(* ===== verification/ClaimController.v ===== *)
(** * pkg/controllers/blockdeviceclaim

    The reconciliation of a block device claim: claiming a device for a pending claim,
    releasing it when the claim is deleted.  Event recording and logging have no effect
    on the resources and are left out. *)

From Stdlib Require Import ZArith Lia.
From stdpp Require Import base list strings gmap.
From S2P Require Import Prelude GoStrings Types Prog Util K8sLib Controller Select Lifecycle.

Local Open Scope string_scope.
Local Open Scope prog_scope.

Definition bdcReconcileDisabled (bdc : apis.BlockDeviceClaim) : bool :=
  bool_decide (map_get (metav1.Annotations (apis.CObjectMeta bdc)) OpenEBSReconcile = "false").

Definition generateSelector (bdc : apis.BlockDeviceClaim) : metav1.LabelSelector :=
  let spec := apis.CSpec bdc in
  let hostName := if decide (String.length (apis.ClaimHostName spec) <> 0) then apis.ClaimHostName spec else "" in
  let hostName :=
    if decide (String.length (apis.BDHostName (apis.ClaimNodeAttributes spec)) <> 0)
    then apis.BDHostName (apis.ClaimNodeAttributes spec) else hostName in
  let selector := default metav1.empty_LabelSelector (apis.Selector spec) in
  let labels := default ∅ (metav1.MatchLabels selector) in
  selector <| metav1.MatchLabels :=
    Some (if decide (String.length hostName <> 0) then <[KubernetesHostNameLabel := hostName]> labels else labels) |>.

(** The fields of a claim that its reconciliation writes. *)
Definition set_phase (p : string) (c : apis.BlockDeviceClaim) : apis.BlockDeviceClaim := c <| apis.Phase := p |>.
Definition set_bdname (n : string) (c : apis.BlockDeviceClaim) : apis.BlockDeviceClaim :=
  c <| apis.CSpec ::= fun s => s <| apis.BlockDeviceName := n |> |>.
Definition set_finalizers (f : list string) (c : apis.BlockDeviceClaim) : apis.BlockDeviceClaim :=
  c <| apis.CObjectMeta ::= fun m => m <| metav1.Finalizers := f |> |>.

Section Reconcile.
Context `{K8sLib}.

Definition updateClaimStatus (phase : string) (instance : apis.BlockDeviceClaim) : prog (option err) :=
  let instance :=
    if decide (phase = apis.BlockDeviceClaimStatusDone)
    then set_finalizers (apis.bdc_finalizers instance ++ [BlockDeviceClaimFinalizer])%list instance
    else instance in
  r <- call (BDCUpdate instance) ;;
  Ret (match r with inl _ => Some (Err "error updating status of BDC") | inr _ => None end).

Definition getListofDevices (selector : metav1.LabelSelector) : prog (res (list apis.BlockDevice)) :=
  match LabelSelectorAsSelector selector with
  | inl e => Ret (inl e)
  | inr sel => call (BDList None sel)
  end.

Definition claimed (ref : metav1.ObjectReference) (bd : apis.BlockDevice) : apis.BlockDevice :=
  bd <| apis.ObjectMeta ::= fun m => m <| metav1.Finalizers ::= fun f => (f ++ [BlockDeviceFinalizer])%list |> |>
     <| apis.Spec ::= fun s => s <| apis.ClaimRef := Some ref |> |>
     <| apis.Status ::= fun s => s <| apis.ClaimState := apis.BlockDeviceClaimed |> |>.

Definition claimBlockDevice (bd : apis.BlockDevice) (instance : apis.BlockDeviceClaim) : prog (option err) :=
  match GetReference instance with
  | inl _ => Ret (Some (Err "error getting claim reference for BDC"))
  | inr claimRef =>
      r <- call (BDUpdate (claimed claimRef bd)) ;;
      Ret (match r with inl _ => Some (Err "error while updating BD") | inr _ => None end)
  end.

Definition claimDeviceForBlockDeviceClaim (instance : apis.BlockDeviceClaim) : prog (option err) :=
  let config := NewConfig (apis.CSpec instance) in
  match (if ManualSelection config then inr 0%Z else GetRequestedCapacity (apis.Requests (apis.CSpec instance))) with
  | inl e =>
      e1 <- updateClaimStatus apis.BlockDeviceClaimStatusPending
              (set_phase apis.BlockDeviceClaimStatusPending instance) ;;
      Ret (Some (match e1 with Some e1 => e1 | None => e end))
  | inr _ =>
      bdList <- getListofDevices (generateSelector instance) ;;
      match bdList with
      | inl e => Ret (Some e)
      | inr bdList =>
          match Filter config bdList with
          | inl _ =>
              updateClaimStatus apis.BlockDeviceClaimStatusPending
                (set_phase apis.BlockDeviceClaimStatusPending instance)
          | inr selectedDevice =>
              let instance := set_phase apis.BlockDeviceClaimStatusDone
                                (set_bdname (apis.bd_name selectedDevice) instance) in
              e <- claimBlockDevice selectedDevice instance ;;
              match e with
              | Some e => Ret (Some e)
              | None => updateClaimStatus apis.BlockDeviceClaimStatusDone instance
              end
          end
      end
  end.

(** [None] where the nil claim reference of a device marked as claimed is read. *)
Definition isDeviceRequestedByThisDeviceClaim (instance : apis.BlockDeviceClaim) (item : apis.BlockDevice)
    : option bool :=
  if decide (apis.bd_claimstate item <> apis.BlockDeviceClaimed) then Some false
  else match apis.bd_claimref item with
       | None => None
       | Some ref =>
           Some (bool_decide (metav1.RefName ref = apis.bdc_name instance) &&
                 bool_decide (metav1.RefUID ref = metav1.UID (apis.CObjectMeta instance)) &&
                 bool_decide (metav1.RefKind ref = metav1.Kind (apis.CTypeMeta instance)))
       end.

(** The first device claimed by this claim; the outer [None] is a panic. *)
Fixpoint findClaimed (instance : apis.BlockDeviceClaim) (l : list apis.BlockDevice)
    : option (option apis.BlockDevice) :=
  match l with
  | [] => Some None
  | item :: l =>
      match isDeviceRequestedByThisDeviceClaim instance item with
      | None => None
      | Some true => Some (Some item)
      | Some false => findClaimed instance l
      end
  end.

Definition released (bd : apis.BlockDevice) : apis.BlockDevice :=
  bd <| apis.Spec ::= fun s => s <| apis.ClaimRef := None |> |>
     <| apis.Status ::= fun s => s <| apis.ClaimState := apis.BlockDeviceReleased |> |>.

Definition releaseClaimedBlockDevice (instance : apis.BlockDeviceClaim) : prog (option err) :=
  bdList <- getListofDevices metav1.empty_LabelSelector ;;
  match bdList with
  | inl e => Ret (Some e)
  | inr bdList =>
      match findClaimed instance bdList with
      | None => Panic "invalid memory address or nil pointer dereference"
      | Some None => Ret (Some (Err "blockdevice not found for releasing"))
      | Some (Some claimedBd) =>
          r <- call (BDUpdate (released claimedBd)) ;;
          Ret (match r with inl e => Some e | inr _ => None end)
      end
  end.

Definition FinalizerHandling (instance : apis.BlockDeviceClaim) : prog (option err) :=
  match metav1.DeletionTimestamp (apis.CObjectMeta instance) with
  | None => Ret None
  | Some _ =>
      if bool_decide (length (apis.bdc_finalizers instance) = 1) &&
         Contains (apis.bdc_finalizers instance) BlockDeviceClaimFinalizer then
        e <- releaseClaimedBlockDevice instance ;;
        match e with
        | Some e => Ret (Some e)
        | None =>
            r <- call (BDCUpdate (set_finalizers
                   (RemoveString (apis.bdc_finalizers instance) BlockDeviceClaimFinalizer) instance)) ;;
            Ret (match r with inl e => Some e | inr _ => None end)
        end
      else Ret None
  end.

(** Reconcile; [None] is a result without error, which is not requeued. *)
Definition ReconcileClaim (namespace name : string) : prog (option err) :=
  r <- call (BDCGet namespace name) ;;
  match r with
  | inl e => Ret (if IsNotFound e then None else Some e)
  | inr instance =>
      if bdcReconcileDisabled instance then Ret None
      else if decide (apis.Phase instance = apis.BlockDeviceClaimStatusPending \/
                      apis.Phase instance = apis.BlockDeviceClaimStatusEmpty) then
        match metav1.DeletionTimestamp (apis.CObjectMeta instance) with
        | None => claimDeviceForBlockDeviceClaim instance
        | Some _ => Ret None
        end
      else if decide (apis.Phase instance = apis.BlockDeviceClaimStatusInvalidCapacity) then
        updateClaimStatus apis.BlockDeviceClaimStatusPending
          (set_phase apis.BlockDeviceClaimStatusPending instance) ;;;
        Ret None
      else if decide (apis.Phase instance = apis.BlockDeviceClaimStatusDone) then FinalizerHandling instance
      else Ret None
  end.
End Reconcile.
——————
Using the data above, return every line that contains the string "Local".

OUTPUT FOR THIS TASK:
Local Open Scope string_scope.
Local Open Scope prog_scope.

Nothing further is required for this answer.